● How to complete this task
I'd like an exact copy of every line from the start of the entries below through the line containing "Local Open Scope string_scope.", please.

== == ==

(** * The init supervisor of init_main_v3.c

    A shallow embedding of the third revision of the init program
    (src/init_main_v3.c): the process table, the dependency check, the
    spawner with its retry wrapper, the SIGCHLD handler, the health scan,
    the runlevel switch and the inittab reader, followed by the properties
    the specification states about them.

    Conventions.  C strings are Rocq strings (the bytes before the
    terminating NUL).  [int] values that the program compares or stores
    ([runlevel], [pid], the two limits) are integers of [Z]; the one place
    where the program does arithmetic on an [int] ([cpu_limit * 10000])
    writes the 32-bit wrap-around out.  [process_count] and loop indices are
    natural numbers: the program only ever assigns 0 to the counter or
    increments it below [MAX_PROCESSES].  Everything the program does to the
    outside (the log file, fork, kill, sleep, the cgroup files) is recorded
    in, or read from, explicit components of the system state.  The
    operations run one after the other: a signal is handled between two of
    them, not in the middle of one. *)

From Stdlib Require Import ZArith Lia Ascii String DecimalString.
From stdpp Require Import base list strings gmap.

Local Open Scope string_scope.

(** ** Constants of the program (the #define lines) *)

Definition MAX_PROCESSES : nat := 10.
Definition CONFIG_FILE : string := "/etc/inittab".
Definition LOG_FILE : string := "/var/log/init.log".
Definition MAX_RUNLEVELS : Z := 5.
Definition HEALTH_CHECK_INTERVAL : nat := 5.

(** ** The C library functions the program calls *)

Module CLib.

(** [strcmp (a, b) == 0]. *)
Definition strcmp_eq (a b : string) : bool := String.eqb a b.

(** [strncpy (dest, src, n)] into a zeroed buffer of [n] bytes: the first [n]
    bytes of [src].  For a source shorter than [n] bytes this is the string
    the program later reads from the buffer.  When [src] has [n] bytes or
    more the C buffer is left without a terminator and what [strcmp] or
    [strdup] read from it runs on into the fields that follow; the model
    keeps the [n] bytes that were copied, and the statements about what a
    recorded string compares to are made for sources shorter than [n]. *)
Definition strncpy (n : nat) (src : string) : string := String.substring 0 n src.

(** [snprintf (buf, size, ...)]: the formatted text cut to [size - 1] bytes. *)
Definition snprintf (size : nat) (text : string) : string :=
  String.substring 0 (size - 1) text.

(** The text [printf]'s [%d] produces for an integer. *)
Definition fmt_d (z : Z) : string := NilZero.string_of_int (Z.to_int z).

(** A C [int] after 32-bit two's complement wrap-around. *)
Definition wrap_int (z : Z) : Z := ((z + 2 ^ 31) mod 2 ^ 32 - 2 ^ 31)%Z.

(** The successive results of [strtok (copy, delim)], [strtok (NULL, delim)],
    ... up to the first NULL: the maximal non-empty runs of characters other
    than the delimiter.  [cur] is the run being read. *)
Fixpoint strtok_from (delim : ascii) (cur : string) (s : string) : list string :=
  match s with
  | EmptyString => if String.eqb cur "" then [] else [cur]
  | String c s' =>
      if Ascii.eqb c delim
      then (if String.eqb cur "" then strtok_from delim "" s'
            else cur :: strtok_from delim "" s')
      else strtok_from delim (cur ++ String c "") s'
  end.

Definition strtok_all (delim : ascii) (s : string) : list string :=
  strtok_from delim "" s.

(** [fgets (buf, size, f)] on the unread part [s] of a file: NULL at end of
    file, else the line read (at most [size - 1] bytes, ending after the
    first newline) and what is left of the file. *)
Fixpoint fgets_take (room : nat) (s : string) : string * string :=
  match room, s with
  | O, _ => ("", s)
  | _, EmptyString => ("", "")
  | S room', String c s' =>
      if Ascii.eqb c "010" then (String c "", s')
      else let '(l, r) := fgets_take room' s' in (String c l, r)
  end.

Definition fgets (size : nat) (s : string) : option (string * string) :=
  match s with
  | EmptyString => None
  | _ => Some (fgets_take (size - 1) s)
  end.

End CLib.

(** ** [sscanf], for the directives the program uses *)

Module Scanf.

Inductive directive :=
  | Dspace      (* white space in the format *)
  | Dint        (* %d *)
  | Dnotnl.     (* %[^\n] *)

Inductive item :=
  | Iint (z : Z)
  | Istr (s : string).

Inductive scanned (A : Type) :=
  | Matched (a : A) (rest : string)
  | InputFailure
  | MatchingFailure.
Arguments Matched {A} a rest.
Arguments InputFailure {A}.
Arguments MatchingFailure {A}.

Definition EOF : Z := (-1)%Z.

Definition isspace (c : ascii) : bool :=
  let n := nat_of_ascii c in (n =? 32)%nat || ((9 <=? n)%nat && (n <=? 13)%nat).

Definition isdigit (c : ascii) : bool :=
  let n := nat_of_ascii c in (48 <=? n)%nat && (n <=? 57)%nat.

Definition digit_value (c : ascii) : Z := (Z.of_nat (nat_of_ascii c) - 48)%Z.

Fixpoint skip_space (s : string) : string :=
  match s with
  | String c s' => if isspace c then skip_space s' else s
  | EmptyString => s
  end.

(** The longest run of decimal digits at the head of [s], read into [acc]. *)
Fixpoint scan_digits (acc : Z) (s : string) : Z * string :=
  match s with
  | String c s' =>
      if isdigit c then scan_digits (10 * acc + digit_value c)%Z s' else (acc, s)
  | EmptyString => (acc, s)
  end.

(** [%d]: skips white space, then reads an optional sign and at least one
    digit.  A value outside the range of [int] is undefined in C; the model
    returns the integer that was written. *)
Definition scan_int (s : string) : scanned Z :=
  match skip_space s with
  | EmptyString => InputFailure
  | String c r =>
      let '(neg, body) :=
        if Ascii.eqb c "-" then (true, r)
        else if Ascii.eqb c "+" then (false, r)
        else (false, String c r) in
      match body with
      | String d _ =>
          if isdigit d
          then let '(v, rest) := scan_digits 0 body in
               Matched (if neg then (- v)%Z else v) rest
          else MatchingFailure
      | EmptyString => MatchingFailure
      end
  end.

(** The longest run of characters other than newline at the head of [s]. *)
Fixpoint take_notnl (s : string) : string * string :=
  match s with
  | String c s' =>
      if Ascii.eqb c "010" then ("", s)
      else let '(t, r) := take_notnl s' in (String c t, r)
  | EmptyString => ("", s)
  end.

(** [%[^\n]]: no white space is skipped; at least one character must match. *)
Definition scan_notnl (s : string) : scanned string :=
  match s with
  | EmptyString => InputFailure
  | String c _ =>
      if Ascii.eqb c "010" then MatchingFailure
      else let '(t, r) := take_notnl s in Matched t r
  end.

(** What [sscanf] returns when a directive fails after [got] was assigned. *)
Definition stop_input (got : list item) : Z * list item :=
  (match got with [] => EOF | _ => Z.of_nat (length got) end, got).

Definition stop_matching (got : list item) : Z * list item :=
  (Z.of_nat (length got), got).

(** [sscanf (input, fmt, ...)]: the return value and the items assigned, in
    the order of the conversions. *)
Fixpoint sscanf (fmt : list directive) (input : string) (got : list item)
  : Z * list item :=
  match fmt with
  | [] => (Z.of_nat (length got), got)
  | Dspace :: fmt' => sscanf fmt' (skip_space input) got
  | Dint :: fmt' =>
      match scan_int input with
      | Matched z rest => sscanf fmt' rest (got ++ [Iint z])
      | InputFailure => stop_input got
      | MatchingFailure => stop_matching got
      end
  | Dnotnl :: fmt' =>
      match scan_notnl input with
      | Matched t rest => sscanf fmt' rest (got ++ [Istr t])
      | InputFailure => stop_input got
      | MatchingFailure => stop_matching got
      end
  end.

(** The format of init_processes: ["%d %[^\n] %[^\n] %d %d"]. *)
Definition inittab_format : list directive :=
  [Dint; Dspace; Dnotnl; Dspace; Dnotnl; Dspace; Dint; Dspace; Dint].

End Scanf.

== == ==

● Answer below
(** * The init supervisor of init_main_v3.c

    A shallow embedding of the third revision of the init program
    (src/init_main_v3.c): the process table, the dependency check, the
    spawner with its retry wrapper, the SIGCHLD handler, the health scan,
    the runlevel switch and the inittab reader, followed by the properties
    the specification states about them.

    Conventions.  C strings are Rocq strings (the bytes before the
    terminating NUL).  [int] values that the program compares or stores
    ([runlevel], [pid], the two limits) are integers of [Z]; the one place
    where the program does arithmetic on an [int] ([cpu_limit * 10000])
    writes the 32-bit wrap-around out.  [process_count] and loop indices are
    natural numbers: the program only ever assigns 0 to the counter or
    increments it below [MAX_PROCESSES].  Everything the program does to the
    outside (the log file, fork, kill, sleep, the cgroup files) is recorded
    in, or read from, explicit components of the system state.  The
    operations run one after the other: a signal is handled between two of
    them, not in the middle of one. *)

From Stdlib Require Import ZArith Lia Ascii String DecimalString.
From stdpp Require Import base list strings gmap.

Local Open Scope string_scope.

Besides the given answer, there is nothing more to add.